(** * A Python REPL server for MCP: model of [scripts/python_repl_server.py]

    The server reads length-prefixed frames from standard input, dispatches
    each payload as a JSON-RPC style request ([handle_message]), evaluates
    submitted snippets against the process-wide session ([execute_python],
    under [capture_output]) and writes one framed response per request
    ([main]).

    The script is embedded shallowly.  Python code of the script becomes
    functions in a state-and-exception monad over the process state [Proc];
    the library and interpreter entry points it calls (json.loads,
    json.dumps, eval, exec, repr, traceback.format_exc) form the interface
    [Runtime].  Statements quantified over every snippet or every payload
    are proved for every runtime; concrete runs use the reference runtime
    [Ref] defined below (a JSON codec and an interpreter for a small
    fragment of Python). *)

From Stdlib Require Import ZArith String Ascii List Bool Lia DecimalString.
From Stdlib Require DecimalZ.
From stdpp Require Import base gmap strings list.

Local Open Scope Z_scope.

(** ** Python strings

    A Python [str] is modelled by [string]; each character stands for the
    code point of the same number (0 to 255). *)

Definition nl : string := String "010"%char EmptyString.
Definition cr : string := String "013"%char EmptyString.
Definition dquote : ascii := "034"%char.

Definition ascii_eqb (a b : ascii) : bool := Ascii.eqb a b.

(** [str.isspace] on one character, for code points below 256. *)
Definition is_space (c : ascii) : bool :=
  let n := nat_of_ascii c in
  ((9 <=? n) && (n <=? 13))%nat || ((28 <=? n) && (n <=? 32))%nat
  || (n =? 133)%nat || (n =? 160)%nat.

Fixpoint lstrip (s : string) : string :=
  match s with
  | String c s' => if is_space c then lstrip s' else s
  | EmptyString => EmptyString
  end.

Fixpoint rstrip (s : string) : string :=
  match s with
  | String c s' =>
      match rstrip s' with
      | EmptyString => if is_space c then EmptyString else String c EmptyString
      | r => String c r
      end
  | EmptyString => EmptyString
  end.

(** [s.strip()] *)
Definition strip (s : string) : string := rstrip (lstrip s).

(** [s.startswith(p)] *)
Definition startswith (p s : string) : bool := String.prefix p s.

(** [s.split(sep)] for a separator of one character. *)
Fixpoint split_go (sep : ascii) (cur : string) (s : string) : list string :=
  match s with
  | EmptyString => [String.rev cur]
  | String c s' =>
      if ascii_eqb c sep then String.rev cur :: split_go sep EmptyString s'
      else split_go sep (String c cur) s'
  end.

Definition split (sep : ascii) (s : string) : list string :=
  split_go sep EmptyString s.

(** [str(n)] for an integer. *)
Definition str_of_Z (n : Z) : string := NilZero.string_of_int (Z.to_int n).

Definition digit_of (c : ascii) : option Z :=
  let n := nat_of_ascii c in
  if ((48 <=? n) && (n <=? 57))%nat then Some (Z.of_nat n - 48) else None.

(** The digits of an [int()] literal: decimal digits, a single underscore
    allowed between two digits.  [prev] tells whether the previous
    character was a digit. *)
Fixpoint int_digits (acc : Z) (prev : bool) (s : string) : option Z :=
  match s with
  | EmptyString => if prev then Some acc else None
  | String c s' =>
      match digit_of c with
      | Some d => int_digits (10 * acc + d) true s'
      | None =>
          if ascii_eqb c "_"%char && prev then
            match s' with
            | String c' _ =>
                match digit_of c' with
                | Some _ => int_digits acc false s'
                | None => None
                end
            | EmptyString => None
            end
          else None
      end
  end.

(** [int(s)] in base 10: surrounding white space, an optional sign, then
    the digits.  [None] stands for the ValueError of a text that is not a
    literal; the limit CPython 3.11 puts on the number of digits is not
    modelled. *)
Definition py_int (s : string) : option Z :=
  match strip s with
  | String "-"%char r => Z.opp <$> int_digits 0 false r
  | String "+"%char r => int_digits 0 false r
  | r => int_digits 0 false r
  end.

(** [repr(s)] for a string: quote choice and escapes of CPython. *)
Fixpoint contains_char (c : ascii) (s : string) : bool :=
  match s with
  | EmptyString => false
  | String a s' => ascii_eqb a c || contains_char c s'
  end.

Definition hex_digit (n : nat) : ascii :=
  ascii_of_nat (if (n <? 10)%nat then 48 + n else 87 + n)%nat.

Definition hex2 (n : nat) : string :=
  String (hex_digit (n / 16)%nat) (String (hex_digit (n mod 16)%nat) EmptyString).

Definition repr_char (quote : ascii) (c : ascii) : string :=
  let n := nat_of_ascii c in
  if ascii_eqb c quote || ascii_eqb c "\"%char then String "\"%char (String c EmptyString)
  else if (n =? 9)%nat then "\t"
  else if (n =? 10)%nat then "\n"
  else if (n =? 13)%nat then "\r"
  else if (n <? 32)%nat || ((127 <=? n) && (n <=? 160))%nat || (n =? 173)%nat
       then "\x" +:+ hex2 n
  else String c EmptyString.

Fixpoint repr_chars (quote : ascii) (s : string) : string :=
  match s with
  | EmptyString => EmptyString
  | String c s' => repr_char quote c +:+ repr_chars quote s'
  end.

Definition repr_str (s : string) : string :=
  let quote :=
    if contains_char "'"%char s && negb (contains_char dquote s)
    then dquote else "'"%char in
  String quote (repr_chars quote s +:+ String quote EmptyString).

Fixpoint join (sep : string) (l : list string) : string :=
  match l with
  | [] => EmptyString
  | [x] => x
  | x :: l' => x +:+ sep +:+ join sep l'
  end.

(** ** Exceptions

    The script tells exceptions apart with two [except] clauses only:
    [except SyntaxError] and [except Exception].  An exception is kept as
    its class name, its place in the class hierarchy, the text of [str(e)]
    and its context, the exception that was being handled when it was
    raised. *)

Inductive ExcKind :=
  | KSyntax      (* SyntaxError and its subclasses *)
  | KException   (* every other subclass of Exception *)
  | KBase.       (* BaseException outside Exception: SystemExit,
                    KeyboardInterrupt, GeneratorExit *)

#[warnings="-register-all"]
Inductive PyExc :=
  | Exc (type : string) (kind : ExcKind) (text : string) (context : option PyExc).

(** An exception raised while no other is handled. *)
Definition mkExc (type : string) (kind : ExcKind) (text : string) : PyExc :=
  Exc type kind text None.

Definition exc_type (e : PyExc) : string := match e with Exc t _ _ _ => t end.
Definition exc_kind (e : PyExc) : ExcKind := match e with Exc _ k _ _ => k end.
Definition exc_str (e : PyExc) : string := match e with Exc _ _ s _ => s end.
Definition exc_context (e : PyExc) : option PyExc := match e with Exc _ _ _ c => c end.

(** [e] as it is when raised while [c] is handled: [c] becomes the context
    at the end of the chain of [e]. *)
Fixpoint with_context (c : PyExc) (e : PyExc) : PyExc :=
  match e with
  | Exc t k s ctx =>
      Exc t k s (Some (match ctx with
                       | None => c
                       | Some c' => with_context c c'
                       end))
  end.

(** [isinstance(e, SyntaxError)] *)
Definition is_SyntaxError (e : PyExc) : bool :=
  match exc_kind e with KSyntax => true | _ => false end.

(** [isinstance(e, Exception)] *)
Definition is_Exception (e : PyExc) : bool :=
  match exc_kind e with KBase => false | _ => true end.

(** ** JSON documents as Python objects

    What json.loads returns: None, bool, int, float, str, list, dict.  A
    dict is an association list in insertion order, looked up from the
    front; a float is kept as the text of its [repr]. *)

#[warnings="-register-all"]
Inductive json :=
  | JNull
  | JBool (b : bool)
  | JInt (n : Z)
  | JFloat (repr : string)
  | JStr (s : string)
  | JList (l : list json)
  | JDict (d : list (string * json)).

Fixpoint dict_get (key : string) (d : list (string * json)) : option json :=
  match d with
  | [] => None
  | (k, v) :: d' => if String.eqb k key then Some v else dict_get key d'
  end.

(** [type(obj).__name__] *)
Definition type_name (obj : json) : string :=
  match obj with
  | JNull => "NoneType"
  | JBool _ => "bool"
  | JInt _ => "int"
  | JFloat _ => "float"
  | JStr _ => "str"
  | JList _ => "list"
  | JDict _ => "dict"
  end.

(** [repr(obj)] and [str(obj)] of such an object. *)
Fixpoint json_repr (obj : json) : string :=
  match obj with
  | JNull => "None"
  | JBool true => "True"
  | JBool false => "False"
  | JInt n => str_of_Z n
  | JFloat r => r
  | JStr s => repr_str s
  | JList l => "[" +:+ join ", " (map json_repr l) +:+ "]"
  | JDict d =>
      "{" +:+ join ", " (map (fun kv => repr_str (fst kv) +:+ ": " +:+ json_repr (snd kv)) d)
          +:+ "}"
  end.

Definition py_str (obj : json) : string :=
  match obj with
  | JStr s => s
  | _ => json_repr obj
  end.

(** ** Session values and the process state *)

Inductive Value :=
  | VNone
  | VInt (n : Z)
  | VStr (s : string)
  | VBuiltin (name : string).

(** A stream object that [sys.stdout] or [sys.stderr] may be bound to: one of
    the two streams the process started with, or a StringIO buffer. *)
Inductive Stream :=
  | ConsoleOut
  | ConsoleErr
  | StringIO (id : nat).

(** A StringIO buffer: open with its text, or closed. *)
Inductive Buffer :=
  | Open (text : string)
  | Closed.

(** The process state.  [state] is the module global of that name, the
    session dict every snippet runs against.  [heap] holds the StringIO
    buffers created so far; a snippet can close the buffer it is handed as
    [sys.stdout] or [sys.stderr].  [stdin] is the text not yet read from
    standard input; [console_out] and [console_err] are what has been
    written to the two streams the process started with, which are taken to
    stay open. *)
Record Proc := mkProc {
  state : gmap string Value;
  sys_stdout : Stream;
  sys_stderr : Stream;
  heap : list Buffer;
  stdin : string;
  console_out : string;
  console_err : string;
}.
------------
_EXERCISE DESCRIPTION_: Reproduce the lines of the entries above from the one with "[] => EmptyString" to the one with "str, list, dict.", both included, exactly and without any other line.

_OUTPUT FOR THIS TASK_:
  | [] => EmptyString
  | [x] => x
  | x :: l' => x +:+ sep +:+ join sep l'
  end.

(** ** Exceptions

    The script tells exceptions apart with two [except] clauses only:
    [except SyntaxError] and [except Exception].  An exception is kept as
    its class name, its place in the class hierarchy, the text of [str(e)]
    and its context, the exception that was being handled when it was
    raised. *)

Inductive ExcKind :=
  | KSyntax      (* SyntaxError and its subclasses *)
  | KException   (* every other subclass of Exception *)
  | KBase.       (* BaseException outside Exception: SystemExit,
                    KeyboardInterrupt, GeneratorExit *)

#[warnings="-register-all"]
Inductive PyExc :=
  | Exc (type : string) (kind : ExcKind) (text : string) (context : option PyExc).

(** An exception raised while no other is handled. *)
Definition mkExc (type : string) (kind : ExcKind) (text : string) : PyExc :=
  Exc type kind text None.

Definition exc_type (e : PyExc) : string := match e with Exc t _ _ _ => t end.
Definition exc_kind (e : PyExc) : ExcKind := match e with Exc _ k _ _ => k end.
Definition exc_str (e : PyExc) : string := match e with Exc _ _ s _ => s end.
Definition exc_context (e : PyExc) : option PyExc := match e with Exc _ _ _ c => c end.

(** [e] as it is when raised while [c] is handled: [c] becomes the context
    at the end of the chain of [e]. *)
Fixpoint with_context (c : PyExc) (e : PyExc) : PyExc :=
  match e with
  | Exc t k s ctx =>
      Exc t k s (Some (match ctx with
                       | None => c
                       | Some c' => with_context c c'
                       end))
  end.

(** [isinstance(e, SyntaxError)] *)
Definition is_SyntaxError (e : PyExc) : bool :=
  match exc_kind e with KSyntax => true | _ => false end.

(** [isinstance(e, Exception)] *)
Definition is_Exception (e : PyExc) : bool :=
  match exc_kind e with KBase => false | _ => true end.

(** ** JSON documents as Python objects

    What json.loads returns: None, bool, int, float, str, list, dict.  A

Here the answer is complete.